_TRY IT:_
Beginning with the first line, transcribe the entries below exactly through the line containing "(** The events", inclusive.

(MATERIAL FOR THIS TASK)

(** The histories given to [generateContent]. *)
Definition gens_of (tr : list Event) : list (list Entry) :=
  flat_map (fun e => match e with EGen hs => [hs] | _ => [] end) tr.

(** The events of a tool handler: its entry and its request. *)
Definition handler_event (e : Event) : bool :=
  match e with EHandler _ | EApi _ => true | _ => false end.

(** [slice(0, k)] on [len] elements keeps this many, as ECMAScript
    defines it: [k] clamped to [len], a negative [k] counting from the end. *)
Definition slice_count (len : nat) (k : Z) : nat :=
  if Z.leb 0 k then Nat.min (Z.to_nat k) len else len - Z.to_nat (- k).

(** Data processing that does not throw. *)
Definition succeeds {A} (m : P A) : Prop := exists y, fst (m tt) = inr y.

(** The requests of the two list tools. *)
Definition tx_req (address : jv) : Req :=
  mkReq "/addresses/{address_hash}/transactions" "get" (path_opts "address_hash" address).

Definition blocks_req : Req := mkReq "/blocks" "get" (JObj []).

(** A Blockscout answering every request with three items. *)
Definition api_three : list Event -> Req -> exn + Resp :=
  fun _ _ => inr (mkResp 200 (JObj [("items", JArr [JObj [("hash", JStr "0x1")];
                                                     JObj [("hash", JStr "0x2")];
                                                     JObj [("hash", JStr "0x3")]])])).


(** The value a request carries for its tool's argument: the single
    path parameter, or the search query. *)
Definition req_arg (r : Req) : jv :=
  match r_options r with
  | JObj [(_, JObj [(_, v)])] => v
  | _ => JUndef
  end.

(** The dispatcher as the amended claim describes it: the handler a tool
    name stands for, called with the named arguments read from [args]. *)
Definition tool_handler (api : list Event -> Req -> exn + Resp) (name : string) (args : jv) : M jv :=
  if String.eqb name "getAddressInfo" then getAddressInfo api (field args "address")
  else if String.eqb name "getAddressTransactions" then
    getAddressTransactions api (field args "address") (field args "limit")
  else if String.eqb name "getAddressTokenBalances" then getAddressTokenBalances api (field args "address")
  else if String.eqb name "getTokenInfo" then getTokenInfo api (field args "tokenAddress")
  else if String.eqb name "getTransactionInfo" then getTransactionInfo api (field args "txHash")
  else if String.eqb name "getLatestBlocks" then getLatestBlocks api (field args "count")
  else if String.eqb name "searchBlockchain" then searchBlockchain api (field args "query")
  else if String.eqb name "getNetworkStats" then getNetworkStats api
  else ret (JStr (unknown_function_msg (Some name))).


(** A model call that fails, in either variant. *)
Definition send_fail : list Event -> Msg -> exn + Response :=
  fun _ _ => inl (type_error "quota").

Definition gen_fail : list Event -> list Entry -> exn + V001.GenResponse :=
  fun _ _ => inl (type_error "quota").

(** * Proofs *)

(** ** Handlers and dispatch *)

Section Dispatch.

Variable api : list Event -> Req -> exn + Resp.

Lemma api_handler_run nm req err process h :
  api_handler api nm req err process h =
  (inr (match api (h ++ [EHandler nm; EApi req]) req with
        | inl e => JStr ("❌ Error: " +++ exn_message e)
        | inr resp =>
            if negb (Nat.eqb (status resp) 200)
            then JStr (err +++ show_nat (status resp))
            else match fst (process (data resp) tt) with
                 | inl e => JStr ("❌ Error: " +++ exn_message e)
                 | inr v => v
                 end
        end), h ++ [EHandler nm; EApi req]).
Proof.
  unfold api_handler, emit, bind, try_catch, useApi, run_pure; cbn.
  rewrite <- app_assoc; cbn.
  destruct (api _ req) as [e|resp]; [reflexivity|].
  destruct (negb (Nat.eqb (status resp) 200)); [reflexivity|].
  destruct (fst (process (data resp) tt)); reflexivity.
Qed.

Lemma prefix_append (p s t : string) :
  String.prefix p s = true -> String.prefix p (s +++ t) = true.
Proof.
  revert s; induction p as [|c p IH]; intros s H; [destruct (s +++ t); reflexivity|].
  destruct s as [|c' s]; [discriminate|].
  simpl in *. destruct (ascii_dec c c'); [apply IH; exact H | discriminate].
Qed.

Lemma api_handler_fails_tagged nm req err process h v h' :
  String.prefix cross_mark err = true ->
  api_handler api nm req err process h = (inr v, h') ->
  api_fails api h' req = true ->
  is_error_tagged v = true.
Proof.
  intros Herr Hrun Hf. rewrite api_handler_run in Hrun.
  injection Hrun as <- <-. unfold api_fails in Hf.
  destruct (api _ req) as [e|resp]; [reflexivity|].
  destruct (negb (Nat.eqb (status resp) 200)); [|discriminate].
  unfold is_error_tagged. apply prefix_append; exact Herr.
Qed.

Lemma prop_jor {S} (a : jv) (k : string) :
  @prop S (jor a (JObj [])) k = ret (field (jor a (JObj [])) k).
Proof.
  unfold jor; destruct a; simpl; try reflexivity;
  repeat match goal with |- context [if ?b then _ else _] => destruct b end;
  reflexivity.
Qed.

Lemma known_tool_cases n :
  known_tool n = true ->
  n = "getAddressInfo" \/ n = "getAddressTransactions" \/ n = "getAddressTokenBalances" \/
  n = "getTokenInfo" \/ n = "getTransactionInfo" \/ n = "getLatestBlocks" \/
  n = "searchBlockchain" \/ n = "getNetworkStats".
Proof.
  unfold known_tool, functionDeclarations; cbn [existsb fst]; intro H.
  repeat (apply orb_true_iff in H; destruct H as [H|H];
          [apply String.eqb_eq in H; subst; tauto|]).
  discriminate.
Qed.

Lemma bind_emit {A} ev (k : M A) h : (emit ev ;;; k) h = k (h ++ [ev]).
Proof. reflexivity. Qed.
(** * ro-manager: HTTP session utilities and remote RO metadata

    A shallow embedding of [src/MiscUtils/HttpSession.py] and of the
    manifest/annotation part of [src/rocommand/ro_remote_metadata.py],
    followed by the properties of these functions.

    Python values are modelled as follows.
    - [str] is [string]; [txt[i]] is [String.get], [txt[a:b]] is [slice].
    - a [dict] keyed by strings is a [gmap string _].
    - an exception is a constructor of [exn]; a call that can raise returns
      a [res], and the [while] loops of [splitValues] run on fuel. *)

From Stdlib Require Import String Ascii List ZArith Lia Bool.
From stdpp Require Import base option gmap strings.
Import ListNotations.

Local Open Scope string_scope.
Local Open Scope list_scope.
Local Open Scope nat_scope.

(** ** Exceptions and results *)

Inductive exn : Type :=
| IndexError
| KeyError (key : string)
| ValueError (what : string)
| AttributeError (name : string)
| TypeError (what : string)
| UnboundLocalError (name : string)
| HTTP_Error (msg : string) (value : string) (uri : string)
| TransportError (descr : string).

Inductive res (A : Type) : Type :=
| Ret (a : A)
| Raise (e : exn)
| OutOfFuel.

Arguments Ret {A} a.
Arguments Raise {A} e.
Arguments OutOfFuel {A}.

Definition rbind {A B : Type} (m : res A) (k : A -> res B) : res B :=
  match m with
  | Ret a => k a
  | Raise e => Raise e
  | OutOfFuel => OutOfFuel
  end.

Notation "x <- m ;; k" := (rbind m (fun x => k))
  (at level 100, m at next level, right associativity).

(** ** Python string primitives *)

Module Str.

(** [c in s] for a one-character [c], and [s.index(c)]. *)
Fixpoint index (c : ascii) (s : string) : option nat :=
  match s with
  | EmptyString => None
  | String d s' =>
      if Ascii.eqb c d then Some 0
      else match index c s' with
           | Some n => Some (S n)
           | None => None
           end
  end.

Definition mem (c : ascii) (s : string) : bool :=
  match index c s with Some _ => true | None => false end.
(** * soquery: the StackOverflow query builder of CrossLanguageEmpirical

    A shallow embedding of [CrossLanguageEmpirical/soquery.py].  The script
    builds SQL text by string interpolation, sends it to a remote store and
    saves the answer as CSV.  Strings are [string], the module-level dict
    [tag_langs] is a [gmap string string], the module-level list [langs] is a
    [list string] sorted at load time, and the remote query, the printing
    and the CSV writing are recorded as a trace of [event]s. *)

From Stdlib Require Import Ascii String.
From stdpp Require Import base strings list sorting gmap.

Local Open Scope string_scope.

(** ** Python string operations used by the script *)

Module Str.

(** The two-character escape [\n] of a Python (non raw) literal. *)
Definition nl : string := String "010"%char "".

(** [s.startswith(p)] *)
Fixpoint startswith (p s : string) : bool :=
  match p, s with
  | "", _ => true
  | String a p', String b s' => if decide (a = b) then startswith p' s' else false
  | String _ _, "" => false
  end.

(** [x in s] for strings: [x] occurs somewhere in [s]. *)
Fixpoint contains (x s : string) : bool :=
  startswith x s ||
  match s with
  | "" => false
  | String _ s' => contains x s'
  end.

(** Number of positions of [s] at which [x] starts. *)
Fixpoint occurrences (x s : string) : nat :=
  (if startswith x s then 1 else 0) +
  match s with
  | "" => 0
  | String _ s' => occurrences x s'
  end.

(** [s.endswith(x)] *)
Definition endswith (x s : string) : bool :=
  startswith (String.rev x) (String.rev s).

(** [s.replace(old, new)] for a one-character [old]. *)
Fixpoint replace (old : ascii) (new s : string) : string :=
  match s with
  | "" => ""
  | String c s' =>
      if decide (c = old) then new +:+ replace old new s'
      else String c (replace old new s')
  end.

(** [sep.join(l)] *)
Fixpoint join (sep : string) (l : list string) : string :=
  match l with
  | [] => ""
  | [x] => x
  | x :: l' => x +:+ sep +:+ join sep l'
  end.

(** Propositional reading of [contains]. *)
Definition substring_of (x s : string) : Prop :=
  ∃ pre post, s = pre +:+ x +:+ post.

End Str.

(** ** Module-level data *)

(** The literal assigned to [langs], before [langs.sort()]. *)
Definition langs_literal : list string :=
  ["java"; "c"; "c++"; "c#"; "python"; "visual basic"; "node";
   "perl"; "php"; "ruby"; "go"; "swift"; "objective c"; "cobol"; "fortran";
   "lua"; "scala"; "lisp"; "haskell"; "rust"; "erlang"; "clojure"; "matlab";
   "pascal"; "r"; "kotlin"].

(** [langs.sort()]: ascending order of [str], which compares code points. *)
Definition langs : list string := merge_sort String.le langs_literal.

(** Some languages require the right tag text, this dict maps to it. *)
Definition tag_langs : gmap string string :=
  <["visual basic" := "vb.net"]>
  (<["node" := "node.js"]>
  (<["objective c" := "objective-c"]> ∅)).

Definition DIR : string := "/Volumes/TarDisk/soposts2".

(** ** Utility functions for language text or language filename *)

Definition fix_lang_text (lang : string) : string :=
  if decide (lang = "c") then "/\bin c\b/"
  else if decide (lang = "r") then "/\bin r\b/"
  else if decide (lang = "go") then "/\bin go\b/"
  else "/\b" +:+ lang +:+ "\b/".

Definition lang_file_name (lang : string) : string :=
  if decide (lang = "c#") then "cs"
  else if decide (lang = "c++") then "cpp"
  else if decide (lang = "objective c") then "objectivec"
  else if decide (lang = "visual basic") then "visualbasic"
  else lang.

Definition revert_lang_file_name (lang : string) : string :=
  if decide (lang = "cs") then "c#"
  else if decide (lang = "cpp") then "c++"
  else if decide (lang = "objectivec") then "objective c"
  else if decide (lang = "visualbasic") then "visual basic"
  else lang.


(** ** Functions for querying from SO *)

(** What the script does to the outside world, in program order.  The
    dataframe returned by an [EvQuery] is the one saved by the next
    [EvToCsv].  Creating the client has no effect of its own here. *)
Inductive event : Type :=
  | EvPrint (text : string)
  | EvQuery (sql : string) (location : option string)
  | EvToCsv (path : string).

(** The f-string assigned to [query] in [query_language_pair], as a function
    of the three names it interpolates. *)
Definition pair_fstring (atag btag btext : string) : string :=
  Str.join Str.nl
    [ "";
      "        SELECT CONCAT('http://stackoverflow.com/q/', Cast(P.Id as string)) as URL, P.Title, P.ViewCount, P.Score, P.AcceptedAnswerId, P.Tags, P.Body";
      "        FROM `sotorrent-org.2018_12_09.Posts` P";
      "        WHERE P.PostTypeId = 1 AND (";
      "        (P.Tags LIKE '" +:+ atag +:+ "' AND P.Tags LIKE '" +:+ btag +:+ "')";
      "        OR";
      "        (P.Tags LIKE '" +:+ atag +:+ "' AND (P.Title LIKE '" +:+ btext +:+ "' OR P.Body LIKE '" +:+ btext +:+ "'))";
      "        )";
      "        AND";
      "        P.Score >= 0";
      "        AND";
      "        P.AcceptedAnswerId IS NOT NULL";
      "        " ].

(** The SQL text that [query_language_pair] sends.  The local
    [lang_no_space] of the source is assigned and never read. *)
Definition pair_query (a b : string) : string :=
  let btext := fix_lang_text b in
  let atag :=
    match tag_langs !! a with
    | Some t => "%<" +:+ t +:+ ">%"
    | None => "%<" +:+ a +:+ ">%"
    end in
  let btag :=
    match tag_langs !! b with
    | Some t => "%<" +:+ t +:+ ">%"
    | None => "%<" +:+ b +:+ ">%"
    end in
  pair_fstring atag btag btext.

(** The default of the keyword argument [path]. *)
Definition default_path : string := "./".

Definition query_language_pair (a b path : string) : list event :=
  let query := pair_query a b in
  let a_filename := lang_file_name a in
  let b_filename := lang_file_name b in
  [ EvPrint ("Querying posts for pair <" +:+ a +:+ ", " +:+ b +:+ ">...");
    EvQuery query (Some "US");
    EvPrint "Saving...";
    EvToCsv (path +:+ "/" +:+ a_filename +:+ "_" +:+ b_filename +:+ ".csv") ].

(** The f-string appended for one target language in [build_sql_expr]. *)
Definition count_fstring (lang_no_space atag btag btext : string) : string :=
  Str.join Str.nl
    [ "";
      "            (SELECT COUNT(distinct P.Id) AS " +:+ lang_no_space;
      "            FROM `sotorrent-org.2018_12_09.Posts` P";
      "            WHERE P.PostTypeId = 1 AND (";
      "            (P.Tags LIKE '" +:+ atag +:+ "' AND P.Tags LIKE '" +:+ btag +:+ "')";
      "            OR";
      "            (P.Tags LIKE '" +:+ atag +:+ "' AND (P.Title LIKE '" +:+ btext +:+ "' OR P.Body LIKE '" +:+ btext +:+ "'))";
      "            )";
      "            AND";
      "            P.Score >= 0) AS " +:+ lang_no_space ].

(** [enumerate(l)] *)
Definition enumerate {A} (l : list A) : list (nat * A) :=
  zip (seq 0 (length l)) l.

(** One turn of the [for i, l in enumerate(langs)] loop of
    [build_sql_expr]: the new value of [sql_expr]. *)
Definition build_step (a atag sql_expr : string) (il : nat * string) : string :=
  let '(i, l) := il in
  let btext := fix_lang_text l in
  let btag :=
    match tag_langs !! l with
    | Some t => "%<" +:+ t +:+ ">%"
    | None => "%<" +:+ l +:+ ">%"
    end in
  let lang_no_space := Str.replace " " "" (lang_file_name l) in
  if decide (l ≠ a) then
    let sql_expr := sql_expr +:+ count_fstring lang_no_space atag btag btext in
    if decide (a = "visual basic" ∧ l = "swift") then sql_expr
    else if decide (i ≠ length langs - 1) then sql_expr +:+ "," +:+ Str.nl
    else sql_expr
  else sql_expr.

Definition build_sql_expr (a : string) : string :=
  let sql_expr := "SELECT * FROM" +:+ Str.nl +:+ Str.nl in
  let atag :=
    match tag_langs !! a with
    | Some t => "%<" +:+ t +:+ ">%"
    | None => "%<" +:+ a +:+ ">%"
    end in
  foldl (build_step a atag) sql_expr (enumerate langs).

Definition query_all : list event :=
  l ← langs;
  let sql_expr := build_sql_expr l in
  let csv_name := lang_file_name l in
  [ EvPrint ("Querying for " +:+ l +:+ "...");
    EvQuery sql_expr None;
    EvToCsv ("langcounts/" +:+ csv_name +:+ ".csv") ].

(** The two hardcoded lists of [query_pairs]. *)
Definition prev : list string :=
  ["c"; "cs"; "clojure"; "java"; "kotlin"; "lua"; "matlab"; "node";
   "objectivec"; "perl"; "php"; "python"; "r"; "ruby"; "scala"].

Definition target : list string :=
  ["cpp"; "visualbasic"; "java"; "cs"; "java"; "cpp"; "python"; "php";
   "swift"; "python"; "java"; "cpp"; "python"; "python"; "java"].

(** The arguments [(p, t)] with which [query_pairs] calls
    [query_language_pair], in call order. *)
Definition query_pairs_calls : list (string * string) :=
  '(p, t) ← zip prev target;
  let p := revert_lang_file_name p in
  let t := revert_lang_file_name t in
  [(p, t)].

Definition query_pairs : list event :=
  '(p, t) ← zip prev target;
  let p := revert_lang_file_name p in
  let t := revert_lang_file_name t in
  EvPrint ("Saving posts for <" +:+ p +:+ ", " +:+ t +:+ ">...")
    :: query_language_pair p t DIR.

(** The pairs listed in the docstring of [query_pairs], line by line, in the
    filename form the docstring uses. *)
Definition documented_pairs : list (string * string) :=
  [ ("c", "cpp"); ("cs", "visualbasic"); ("clojure", "java"); ("java", "cs");
    ("kotlin", "java"); ("lua", "cpp"); ("matlab", "python"); ("node", "php");
    ("objectivec", "swift"); ("perl", "python"); ("php", "java");
    ("python", "cpp"); ("r", "python"); ("ruby", "python"); ("scala", "java") ].

(** ** The builders as the specification describes them *)

(** Tag lookup: the override of [tag_langs] when there is one, the canonical
    name otherwise, between [%<] and [>%]. *)
Definition tag_pattern (l : string) : string :=
  "%<" +:+ default l (tag_langs !! l) +:+ ">%".

(** The filename token of [l] with its spaces removed. *)
Definition alias (l : string) : string :=
  Str.replace " " "" (lang_file_name l).

(** The count subselect for source [a] and target [l]. *)
Definition count_subselect (a l : string) : string :=
  count_fstring (alias l) (tag_pattern a) (tag_pattern l) (fix_lang_text l).

(** The languages other than [a], in the order of [langs]. *)
Definition targets (a : string) : list string :=
  filter (λ l, l ≠ a) langs.

Definition header : string := "SELECT * FROM" +:+ Str.nl +:+ Str.nl.
Definition separator : string := "," +:+ Str.nl.

(** One subselect per target, joined by the separator. *)
Definition chained (a : string) : string :=
  header +:+ Str.join separator (count_subselect a <$> targets a).

(** The two alternatives of the predicate of section 4.2 and the predicate
    as a whole: a question, with tag and tag or tag and text, of
    non-negative score.  [indent] is the indentation of the template. *)
Definition tag_tag_clause (atag btag : string) : string :=
  "(P.Tags LIKE '" +:+ atag +:+ "' AND P.Tags LIKE '" +:+ btag +:+ "')".

Definition tag_text_clause (atag btext : string) : string :=
  "(P.Tags LIKE '" +:+ atag +:+ "' AND (P.Title LIKE '" +:+ btext +:+
  "' OR P.Body LIKE '" +:+ btext +:+ "'))".

Definition where_predicate (indent atag btag btext : string) : string :=
  Str.join (Str.nl +:+ indent)
    [ "WHERE P.PostTypeId = 1 AND (";
      tag_tag_clause atag btag;
      "OR";
      tag_text_clause atag btext;
      ")";
      "AND";
      "P.Score >= 0" ].

(** What one turn of the loop of [build_sql_expr] appends to [sql_expr],
    for the language [l] at index [i]. *)
Definition emitted_at (a atag : string) (i : nat) (l : string) : string :=
  if decide (l ≠ a) then
    count_fstring (alias l) atag (tag_pattern l) (fix_lang_text l) +:+
    (if decide (a = "visual basic" ∧ l = "swift") then ""
     else if decide (i ≠ length langs - 1) then separator else "")
  else "".

(** What the turns from index [k] on append, for the languages [ls]. *)
Fixpoint emitted_from (a atag : string) (k : nat) (ls : list string) : string :=
  match ls with
  | [] => ""
  | l :: ls' => emitted_at a atag k l +:+ emitted_from a atag (S k) ls'
  end.

(** The text by which a count subselect is recognised in a query. *)
Definition subselect_marker : string := "(SELECT COUNT(distinct P.Id) AS ".

Definition count_subselects (sql : string) : nat :=
  Str.occurrences subselect_marker sql.

Definition count_separators (sql : string) : nat :=
  Str.occurrences separator sql.

(** The keys of the two if-chains of [lang_file_name] and
    [revert_lang_file_name]. *)
Definition file_name_keys : list string :=
  ["c#"; "c++"; "objective c"; "visual basic"].

Definition file_name_tokens : list string :=
  ["cs"; "cpp"; "objectivec"; "visualbasic"].

(** ** Traces and their execution *)

Global Instance event_eq_dec : EqDecision event.
Proof. solve_decision. Defined.

(** The paths of the CSV files that a trace writes, in order. *)
Definition csv_paths (tr : list event) : list string :=
  e ← tr; match e with EvToCsv path => [path] | _ => [] end.

(** The statements that a trace sends, in order. *)
Definition queries (tr : list event) : list string :=
  e ← tr; match e with EvQuery sql _ => [sql] | _ => [] end.


(** The keys of the dict [tag_langs]. *)
Definition tag_keys : list string :=
  ["visual basic"; "node"; "objective c"].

(End MATERIAL FOR THIS TASK)

_RESPONSE BOX:_
(** The histories given to [generateContent]. *)
Definition gens_of (tr : list Event) : list (list Entry) :=
  flat_map (fun e => match e with EGen hs => [hs] | _ => [] end) tr.

(** The events of a tool handler: its entry and its request. *)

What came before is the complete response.